YOUR INSTRUCTIONS:
Determine how many of the lines below include "rest", then respond with that number and no other text.

------------------------------------------------

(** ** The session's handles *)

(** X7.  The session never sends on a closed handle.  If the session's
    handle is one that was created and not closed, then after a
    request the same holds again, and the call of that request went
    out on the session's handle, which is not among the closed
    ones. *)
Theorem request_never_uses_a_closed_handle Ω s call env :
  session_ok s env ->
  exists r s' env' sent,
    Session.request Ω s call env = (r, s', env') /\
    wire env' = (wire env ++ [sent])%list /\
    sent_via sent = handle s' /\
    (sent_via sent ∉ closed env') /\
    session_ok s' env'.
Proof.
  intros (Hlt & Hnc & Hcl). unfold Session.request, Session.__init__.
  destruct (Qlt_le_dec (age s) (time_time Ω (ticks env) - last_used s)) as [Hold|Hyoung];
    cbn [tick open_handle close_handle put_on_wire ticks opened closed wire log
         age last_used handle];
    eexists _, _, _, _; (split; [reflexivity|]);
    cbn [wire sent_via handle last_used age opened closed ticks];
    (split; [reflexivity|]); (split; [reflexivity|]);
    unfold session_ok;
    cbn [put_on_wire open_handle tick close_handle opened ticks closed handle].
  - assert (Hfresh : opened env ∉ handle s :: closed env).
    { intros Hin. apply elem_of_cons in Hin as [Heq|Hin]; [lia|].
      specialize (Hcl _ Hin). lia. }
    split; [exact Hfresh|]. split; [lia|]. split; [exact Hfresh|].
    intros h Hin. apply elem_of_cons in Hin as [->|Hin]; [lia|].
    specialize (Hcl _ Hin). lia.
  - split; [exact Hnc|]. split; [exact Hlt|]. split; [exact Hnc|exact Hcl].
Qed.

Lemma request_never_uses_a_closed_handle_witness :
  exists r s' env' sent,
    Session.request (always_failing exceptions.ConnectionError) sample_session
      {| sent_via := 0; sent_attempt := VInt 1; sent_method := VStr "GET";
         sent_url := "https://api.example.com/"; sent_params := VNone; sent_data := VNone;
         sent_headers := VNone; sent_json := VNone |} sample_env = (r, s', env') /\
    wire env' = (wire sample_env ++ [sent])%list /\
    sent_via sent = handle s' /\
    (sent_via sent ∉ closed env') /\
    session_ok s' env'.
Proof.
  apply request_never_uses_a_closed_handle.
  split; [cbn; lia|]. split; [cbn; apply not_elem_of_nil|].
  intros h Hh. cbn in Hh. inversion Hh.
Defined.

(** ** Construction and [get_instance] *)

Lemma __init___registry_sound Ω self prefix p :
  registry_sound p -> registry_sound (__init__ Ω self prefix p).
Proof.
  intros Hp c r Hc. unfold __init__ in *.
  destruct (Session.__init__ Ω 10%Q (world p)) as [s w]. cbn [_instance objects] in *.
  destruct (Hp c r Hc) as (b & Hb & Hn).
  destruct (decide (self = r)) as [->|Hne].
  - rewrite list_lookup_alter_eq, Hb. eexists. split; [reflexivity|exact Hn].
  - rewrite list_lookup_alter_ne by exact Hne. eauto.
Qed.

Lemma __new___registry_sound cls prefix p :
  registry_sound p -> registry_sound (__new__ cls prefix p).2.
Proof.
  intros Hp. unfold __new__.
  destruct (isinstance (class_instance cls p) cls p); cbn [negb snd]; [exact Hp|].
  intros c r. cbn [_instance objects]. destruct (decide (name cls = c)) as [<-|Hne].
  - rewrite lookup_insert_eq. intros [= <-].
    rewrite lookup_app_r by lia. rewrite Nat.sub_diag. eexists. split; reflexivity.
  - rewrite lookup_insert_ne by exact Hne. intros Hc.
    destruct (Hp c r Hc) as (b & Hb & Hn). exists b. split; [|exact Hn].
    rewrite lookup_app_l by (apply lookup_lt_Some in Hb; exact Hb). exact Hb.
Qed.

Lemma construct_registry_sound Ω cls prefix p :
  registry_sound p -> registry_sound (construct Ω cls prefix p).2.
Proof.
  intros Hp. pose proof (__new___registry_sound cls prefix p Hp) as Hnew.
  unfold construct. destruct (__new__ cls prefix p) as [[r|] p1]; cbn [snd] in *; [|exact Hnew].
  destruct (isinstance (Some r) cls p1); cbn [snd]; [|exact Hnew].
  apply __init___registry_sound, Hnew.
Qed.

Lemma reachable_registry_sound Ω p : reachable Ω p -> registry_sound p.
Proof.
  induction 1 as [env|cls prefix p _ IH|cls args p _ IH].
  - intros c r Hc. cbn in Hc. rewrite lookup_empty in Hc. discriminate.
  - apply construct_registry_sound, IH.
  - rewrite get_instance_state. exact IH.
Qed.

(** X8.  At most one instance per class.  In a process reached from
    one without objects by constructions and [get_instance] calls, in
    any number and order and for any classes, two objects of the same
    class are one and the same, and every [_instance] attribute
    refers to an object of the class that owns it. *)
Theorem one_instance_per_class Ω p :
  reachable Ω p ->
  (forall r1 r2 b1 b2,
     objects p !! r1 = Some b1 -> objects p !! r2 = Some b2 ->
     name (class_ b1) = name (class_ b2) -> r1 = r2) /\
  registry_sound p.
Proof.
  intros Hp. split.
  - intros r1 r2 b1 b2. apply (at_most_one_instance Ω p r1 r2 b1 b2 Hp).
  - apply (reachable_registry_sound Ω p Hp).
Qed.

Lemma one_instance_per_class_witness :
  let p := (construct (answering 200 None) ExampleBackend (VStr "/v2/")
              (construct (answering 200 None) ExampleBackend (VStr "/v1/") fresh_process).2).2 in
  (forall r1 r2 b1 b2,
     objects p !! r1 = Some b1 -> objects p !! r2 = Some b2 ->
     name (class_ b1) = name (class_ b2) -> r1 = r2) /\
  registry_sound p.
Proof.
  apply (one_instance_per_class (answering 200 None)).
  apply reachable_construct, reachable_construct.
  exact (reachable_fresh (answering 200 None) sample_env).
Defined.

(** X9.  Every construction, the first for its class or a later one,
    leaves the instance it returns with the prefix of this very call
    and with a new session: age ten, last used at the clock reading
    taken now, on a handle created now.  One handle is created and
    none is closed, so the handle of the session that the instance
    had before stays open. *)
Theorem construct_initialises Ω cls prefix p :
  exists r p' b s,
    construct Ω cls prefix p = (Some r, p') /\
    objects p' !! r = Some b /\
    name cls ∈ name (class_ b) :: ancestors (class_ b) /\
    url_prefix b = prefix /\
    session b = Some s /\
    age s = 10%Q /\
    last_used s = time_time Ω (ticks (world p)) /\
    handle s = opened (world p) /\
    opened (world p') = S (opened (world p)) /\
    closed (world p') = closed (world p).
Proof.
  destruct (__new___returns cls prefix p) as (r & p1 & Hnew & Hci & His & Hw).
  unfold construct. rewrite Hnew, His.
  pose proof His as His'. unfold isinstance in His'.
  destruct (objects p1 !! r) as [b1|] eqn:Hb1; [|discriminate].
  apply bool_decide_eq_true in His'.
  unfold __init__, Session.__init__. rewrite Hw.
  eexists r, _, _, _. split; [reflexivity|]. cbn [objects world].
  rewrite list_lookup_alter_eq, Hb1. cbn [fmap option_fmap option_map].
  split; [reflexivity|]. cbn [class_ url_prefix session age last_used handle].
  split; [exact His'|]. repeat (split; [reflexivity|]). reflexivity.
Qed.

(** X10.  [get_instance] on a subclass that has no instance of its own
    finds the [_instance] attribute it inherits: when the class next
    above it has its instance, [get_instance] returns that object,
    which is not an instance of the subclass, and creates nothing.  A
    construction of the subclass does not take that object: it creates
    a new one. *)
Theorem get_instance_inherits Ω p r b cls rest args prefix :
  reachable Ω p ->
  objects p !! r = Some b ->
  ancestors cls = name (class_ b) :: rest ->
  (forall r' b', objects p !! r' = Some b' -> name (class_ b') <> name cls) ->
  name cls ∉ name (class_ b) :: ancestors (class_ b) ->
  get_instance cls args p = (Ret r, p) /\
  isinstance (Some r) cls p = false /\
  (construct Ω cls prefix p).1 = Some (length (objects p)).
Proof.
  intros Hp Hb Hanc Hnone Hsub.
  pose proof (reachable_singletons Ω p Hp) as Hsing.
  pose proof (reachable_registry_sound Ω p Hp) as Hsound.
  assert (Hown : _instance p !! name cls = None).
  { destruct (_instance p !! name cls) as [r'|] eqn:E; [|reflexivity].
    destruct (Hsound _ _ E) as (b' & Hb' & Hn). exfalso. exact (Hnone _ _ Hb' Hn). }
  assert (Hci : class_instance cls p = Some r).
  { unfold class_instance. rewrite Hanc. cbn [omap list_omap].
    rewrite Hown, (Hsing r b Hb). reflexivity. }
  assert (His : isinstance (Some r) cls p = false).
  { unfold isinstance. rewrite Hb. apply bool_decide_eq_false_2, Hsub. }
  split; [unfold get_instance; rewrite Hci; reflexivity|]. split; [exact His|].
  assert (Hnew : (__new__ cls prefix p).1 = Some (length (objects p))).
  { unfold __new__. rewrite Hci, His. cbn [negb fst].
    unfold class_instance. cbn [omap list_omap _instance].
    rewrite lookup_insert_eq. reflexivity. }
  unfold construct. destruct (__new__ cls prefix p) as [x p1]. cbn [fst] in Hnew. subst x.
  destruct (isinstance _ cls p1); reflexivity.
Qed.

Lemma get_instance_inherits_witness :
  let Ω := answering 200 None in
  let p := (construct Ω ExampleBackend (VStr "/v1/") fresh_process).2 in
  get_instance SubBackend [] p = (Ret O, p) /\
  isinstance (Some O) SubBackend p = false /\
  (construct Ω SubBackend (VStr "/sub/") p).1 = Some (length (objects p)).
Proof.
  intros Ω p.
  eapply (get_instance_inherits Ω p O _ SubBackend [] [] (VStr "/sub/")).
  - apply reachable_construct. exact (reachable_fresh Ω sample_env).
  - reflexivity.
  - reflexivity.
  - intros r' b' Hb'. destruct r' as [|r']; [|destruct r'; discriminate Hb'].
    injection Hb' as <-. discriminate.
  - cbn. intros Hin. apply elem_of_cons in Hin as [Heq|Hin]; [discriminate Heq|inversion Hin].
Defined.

------------------------------------------------

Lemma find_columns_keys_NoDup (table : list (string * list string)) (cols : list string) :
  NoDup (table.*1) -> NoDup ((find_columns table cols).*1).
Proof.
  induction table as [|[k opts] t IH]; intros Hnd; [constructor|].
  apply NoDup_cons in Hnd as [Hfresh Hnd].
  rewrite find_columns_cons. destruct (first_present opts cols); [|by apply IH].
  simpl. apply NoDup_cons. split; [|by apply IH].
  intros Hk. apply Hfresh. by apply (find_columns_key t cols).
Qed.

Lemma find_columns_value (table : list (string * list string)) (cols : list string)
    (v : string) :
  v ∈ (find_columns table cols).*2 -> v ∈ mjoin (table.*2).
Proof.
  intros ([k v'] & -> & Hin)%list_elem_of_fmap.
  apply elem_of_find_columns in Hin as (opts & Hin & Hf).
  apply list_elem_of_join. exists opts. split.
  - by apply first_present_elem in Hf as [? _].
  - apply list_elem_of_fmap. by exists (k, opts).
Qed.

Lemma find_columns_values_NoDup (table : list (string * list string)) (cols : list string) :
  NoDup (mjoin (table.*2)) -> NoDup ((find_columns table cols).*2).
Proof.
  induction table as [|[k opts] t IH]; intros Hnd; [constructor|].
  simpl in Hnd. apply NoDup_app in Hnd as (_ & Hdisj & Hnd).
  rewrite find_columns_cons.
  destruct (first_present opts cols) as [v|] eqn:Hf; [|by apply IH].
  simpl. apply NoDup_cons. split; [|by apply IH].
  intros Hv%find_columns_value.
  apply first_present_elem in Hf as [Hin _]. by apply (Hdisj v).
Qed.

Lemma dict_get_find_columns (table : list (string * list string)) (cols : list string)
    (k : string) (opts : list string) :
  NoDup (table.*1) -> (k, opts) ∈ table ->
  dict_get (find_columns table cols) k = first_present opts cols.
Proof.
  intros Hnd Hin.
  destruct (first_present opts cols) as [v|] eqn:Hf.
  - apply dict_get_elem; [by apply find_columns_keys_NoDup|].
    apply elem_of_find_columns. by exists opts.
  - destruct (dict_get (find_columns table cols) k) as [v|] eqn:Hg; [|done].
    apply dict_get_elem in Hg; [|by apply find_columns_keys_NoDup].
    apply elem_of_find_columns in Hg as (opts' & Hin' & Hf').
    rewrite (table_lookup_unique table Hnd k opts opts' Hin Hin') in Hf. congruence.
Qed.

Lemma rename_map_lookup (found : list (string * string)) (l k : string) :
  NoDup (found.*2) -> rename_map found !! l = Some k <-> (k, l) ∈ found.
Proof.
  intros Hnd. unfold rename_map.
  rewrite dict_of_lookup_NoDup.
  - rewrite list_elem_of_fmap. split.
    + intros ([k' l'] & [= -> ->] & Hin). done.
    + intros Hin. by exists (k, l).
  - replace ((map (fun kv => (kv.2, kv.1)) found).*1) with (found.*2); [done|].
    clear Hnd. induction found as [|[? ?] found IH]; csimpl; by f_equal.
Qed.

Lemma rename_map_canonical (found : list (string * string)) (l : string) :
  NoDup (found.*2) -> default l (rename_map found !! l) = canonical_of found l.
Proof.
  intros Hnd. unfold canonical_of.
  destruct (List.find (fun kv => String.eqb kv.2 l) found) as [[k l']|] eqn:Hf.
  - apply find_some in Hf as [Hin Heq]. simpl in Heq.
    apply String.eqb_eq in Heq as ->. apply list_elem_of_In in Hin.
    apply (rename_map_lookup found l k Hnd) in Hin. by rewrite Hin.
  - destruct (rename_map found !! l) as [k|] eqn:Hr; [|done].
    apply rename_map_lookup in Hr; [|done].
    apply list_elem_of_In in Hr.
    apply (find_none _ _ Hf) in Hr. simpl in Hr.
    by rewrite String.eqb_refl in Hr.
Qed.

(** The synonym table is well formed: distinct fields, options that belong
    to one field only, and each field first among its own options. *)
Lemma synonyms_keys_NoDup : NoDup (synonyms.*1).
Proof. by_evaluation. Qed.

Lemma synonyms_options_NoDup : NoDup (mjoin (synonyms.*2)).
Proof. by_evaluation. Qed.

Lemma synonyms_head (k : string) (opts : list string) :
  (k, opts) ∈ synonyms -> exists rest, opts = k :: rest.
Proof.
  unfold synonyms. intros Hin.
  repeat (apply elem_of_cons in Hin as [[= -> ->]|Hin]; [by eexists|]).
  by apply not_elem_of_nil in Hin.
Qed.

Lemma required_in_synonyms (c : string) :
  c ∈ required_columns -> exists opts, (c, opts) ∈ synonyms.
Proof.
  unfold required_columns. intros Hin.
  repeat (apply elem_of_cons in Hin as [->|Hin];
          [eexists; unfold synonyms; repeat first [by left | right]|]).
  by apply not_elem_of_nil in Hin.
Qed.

------------------------------------------------

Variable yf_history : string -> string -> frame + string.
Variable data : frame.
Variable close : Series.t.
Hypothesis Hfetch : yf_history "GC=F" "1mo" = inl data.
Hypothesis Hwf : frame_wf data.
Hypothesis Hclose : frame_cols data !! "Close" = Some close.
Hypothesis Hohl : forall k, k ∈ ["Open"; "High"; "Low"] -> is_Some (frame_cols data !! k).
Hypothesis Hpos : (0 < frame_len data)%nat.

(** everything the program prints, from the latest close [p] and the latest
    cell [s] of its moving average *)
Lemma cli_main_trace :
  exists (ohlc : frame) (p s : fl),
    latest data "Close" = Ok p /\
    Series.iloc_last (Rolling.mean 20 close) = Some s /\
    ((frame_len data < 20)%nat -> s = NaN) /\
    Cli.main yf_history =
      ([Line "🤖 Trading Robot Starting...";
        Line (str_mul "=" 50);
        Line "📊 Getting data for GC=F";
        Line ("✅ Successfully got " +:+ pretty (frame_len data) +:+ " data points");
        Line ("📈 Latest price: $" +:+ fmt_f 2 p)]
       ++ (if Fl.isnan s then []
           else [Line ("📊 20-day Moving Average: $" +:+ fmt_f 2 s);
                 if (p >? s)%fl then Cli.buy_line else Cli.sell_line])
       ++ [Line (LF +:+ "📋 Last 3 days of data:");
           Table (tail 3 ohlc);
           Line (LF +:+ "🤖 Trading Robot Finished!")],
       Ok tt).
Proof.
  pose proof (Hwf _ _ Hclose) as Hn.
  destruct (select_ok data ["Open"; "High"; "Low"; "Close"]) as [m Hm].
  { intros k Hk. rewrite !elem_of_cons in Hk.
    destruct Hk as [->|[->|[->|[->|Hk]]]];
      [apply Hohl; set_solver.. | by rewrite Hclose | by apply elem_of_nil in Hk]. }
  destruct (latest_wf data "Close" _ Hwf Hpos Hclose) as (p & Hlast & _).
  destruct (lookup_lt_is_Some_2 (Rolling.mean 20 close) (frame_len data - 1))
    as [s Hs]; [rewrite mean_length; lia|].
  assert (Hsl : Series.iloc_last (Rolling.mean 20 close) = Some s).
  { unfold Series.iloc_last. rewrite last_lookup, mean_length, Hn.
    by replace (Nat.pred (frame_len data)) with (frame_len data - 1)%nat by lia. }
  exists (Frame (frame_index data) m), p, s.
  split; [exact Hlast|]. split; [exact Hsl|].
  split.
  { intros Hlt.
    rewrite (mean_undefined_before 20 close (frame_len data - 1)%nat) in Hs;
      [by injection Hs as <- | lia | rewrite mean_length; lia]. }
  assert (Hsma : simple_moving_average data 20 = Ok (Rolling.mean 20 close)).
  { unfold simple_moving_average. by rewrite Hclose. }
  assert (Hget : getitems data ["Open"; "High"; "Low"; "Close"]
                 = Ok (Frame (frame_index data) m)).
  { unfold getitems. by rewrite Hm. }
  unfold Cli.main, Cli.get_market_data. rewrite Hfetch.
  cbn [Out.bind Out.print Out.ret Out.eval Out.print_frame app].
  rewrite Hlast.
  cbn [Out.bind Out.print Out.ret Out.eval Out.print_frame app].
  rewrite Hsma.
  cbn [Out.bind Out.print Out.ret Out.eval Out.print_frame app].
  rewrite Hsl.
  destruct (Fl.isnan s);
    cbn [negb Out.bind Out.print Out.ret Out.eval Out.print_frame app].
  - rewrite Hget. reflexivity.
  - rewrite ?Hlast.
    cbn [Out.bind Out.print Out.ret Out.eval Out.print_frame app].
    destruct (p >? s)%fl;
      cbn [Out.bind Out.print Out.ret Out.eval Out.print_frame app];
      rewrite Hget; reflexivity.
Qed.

------------------------------------------------

COMPLETED EXERCISE:
3